BERT meets bag-of-words: topic modeling that actually reads context
A Python package that bolts contextual embeddings onto classical topic models so your topics stop being a jumble of unrelated words.

What it does
Contextualized Topic Models (CTM) are a family of neural topic models that feed BERT-style embeddings into topic modeling. The package offers two main variants: CombinedTM, which mixes contextual embeddings with a traditional bag-of-words representation to produce more coherent topics, and ZeroShotTM, which relies purely on embeddings and can handle missing vocabulary at test time or work cross-lingually when paired with multilingual sentence transformers. There’s also Kitty, a human-in-the-loop classifier for quick document labeling and filtering.
The interesting bit
The architecture is deliberately embedding-agnostic — swap in whatever new sentence transformer HuggingFace releases next week without rewriting the model. The authors also spotted a subtle preprocessing trap: BERT wants raw text, but your bag-of-words wants cleaned text, so the toolkit handles feeding different versions of the same document to each branch.
Key highlights
- Published at ACL and EACL 2021; ~1,300 stars
- Supports any SBERT-compatible embedding model, including multilingual ones
- Zero-shot cross-lingual topic modeling via ZeroShotTM
- Supervised variant (SuperCTM) and a human-in-the-loop classifier (Kitty)

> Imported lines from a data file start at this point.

(* ===== verification/TcpListen.v ===== *)
(** tcp_listen.c: the listening socket and the acceptor. *)

From Stdlib Require Import ZArith Lia.
From stdpp Require Import base list gmap.
From S2P Require Import Prelude Ints Types Setters Kernel TcpUtils Connection.
Open Scope Z_scope.

Section TcpListen.
Context `{P : Platform}.

(** Creates, tunes and binds the listener; its address stays in the server also
    when binding or listening fails and the socket is released. *)
Definition pepdna_tcp_listen_init : KM Z :=
  do r <- call (SockCreateKern true);
  let '(rc, k0) := r in
  if rc <? 0 then ret rc
  else
    do sk <- new_sock k0;
    do! upd_srv (set_srv_listener (Some sk));
    do! upd_sock sk (set_sk_reuse 1);
    do! pepdna_set_bufsize sk;
    do! pepdna_tcp_nonagle sk;
    do! pepdna_tcp_nodelayedack sk;
    do! pepdna_ip_transparent sk;
    do! upd_sock sk (fun k => set_sk_user_data (UD_ready (sk_data_ready k)) k);
    do! upd_sock sk (set_sk_data_ready DR_listen);
    do v <- get_srv;
    do rc <- call (KernelBind sk 0 (htons (u16 (srv_port v))));
    if rc <? 0 then do! sock_release sk; ret (- EINVAL)
    else
      do rc <- call (KernelListen sk MAX_CONNS);
      if rc <? 0 then do! sock_release sk; ret (- EINVAL)
      else ret 0.

(** What the acceptor does with an accepted socket of the connection [c];
    [Some rc] is a return from pepdna_tcp_accept. *)
Definition accept_con (c asock : positive) : KM (option Z) :=
  do! upd_con c (set_con_lsock (Some asock));
  do! upd_sock asock (set_sk_data_ready DR_l2r);
  do! upd_sock asock (set_sk_user_data (UD_con c));
  do! upd_con c (set_con_lflag 1);
  do! upd_con c (set_con_rflag 1);
  do v <- get_srv;
  do stop <-
    if is_mode (srv_mode v) TCP2RINA then
      do! pepdna_con_get c;
      do q <- queue_work (srv_r2l_wq v) (R2lWork c);
      if negb q then do! pepdna_con_put (Some c); ret true else ret false
    else ret false;
  if (stop : bool) then ret (Some (- 1))
  else
    do! sk_data_ready_call asock;
    do k <- get_con c;
    do! match con_rsock k with
        | Some rsk => sk_data_ready_call rsk
        | None => ret tt
        end;
    ret None.

Definition pepdna_tcp_accept (fuel : nat) : KM Z :=
  do v <- get_srv;
  let lsock := srv_listener v in
  iter fuel (fun _ : unit =>
    do l <- deref lsock;
    do _k <- get_sock l;
    do r <- call (KernelAccept l);
    let '(rc, k0) := r in
    if rc <? 0 then ret (inr rc)
    else
      do asock <- new_sock k0;
      do hash_id <- identify_client asock;
      do con <- pepdna_con_find hash_id;
      match con with
      | None => do! sock_release asock; ret (inr (- 1))
      | Some c =>
          do r <- accept_con c asock;
          match r with
          | Some rc => ret (inr rc)
          | None => ret (inl tt)
          end
      end) tt.

Definition pepdna_acceptor_work (fuel : nat) : KM unit :=
  do _rc <- pepdna_tcp_accept fuel; ret tt.

(** The callback the kernel had installed is put back. *)
Definition pepdna_tcp_listen_stop (sock : option positive) : KM unit :=
  match sock with
  | None => ret tt
  | Some sk =>
      do v <- get_srv;
      if is_mode (srv_mode v) RINA2TCP || is_mode (srv_mode v) RINA2RINA then ret tt
      else
        do k <- get_sock sk;
        do! match sk_user_data k with
            | UD_null => ret tt
            | UD_ready f =>
                do! upd_sock sk (set_sk_data_ready f);
                upd_sock sk (set_sk_user_data UD_null)
            | UD_con _ => throw OutOfBounds
            end;
        do q <- deref (srv_accept_wq v);
        do! call (FlushWorkqueue q);
        do! call (FlushWork AcceptWork);
        sock_release sk
  end.

End TcpListen.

- Multiple Colab tutorials for different use cases
- Preprocessing pipeline included to handle the raw-vs-cleaned text split
Caveats
- Bag-of-words vocabulary should stay under ~2,000 terms for stable training; larger vocabs mean more parameters and worse fitting
- Multilingual models used on English-only data may underperform compared to English-specific embeddings
- CUDA setup is left to you — the docs just point to PyTorch’s instructions
Verdict
Worth a look if you’re still running LDA and wincing at the incoherent topic dumps. Skip it if your vocabulary is massive and unprunable, or if you need a fully unsupervised black-box solution with no preprocessing decisions to make.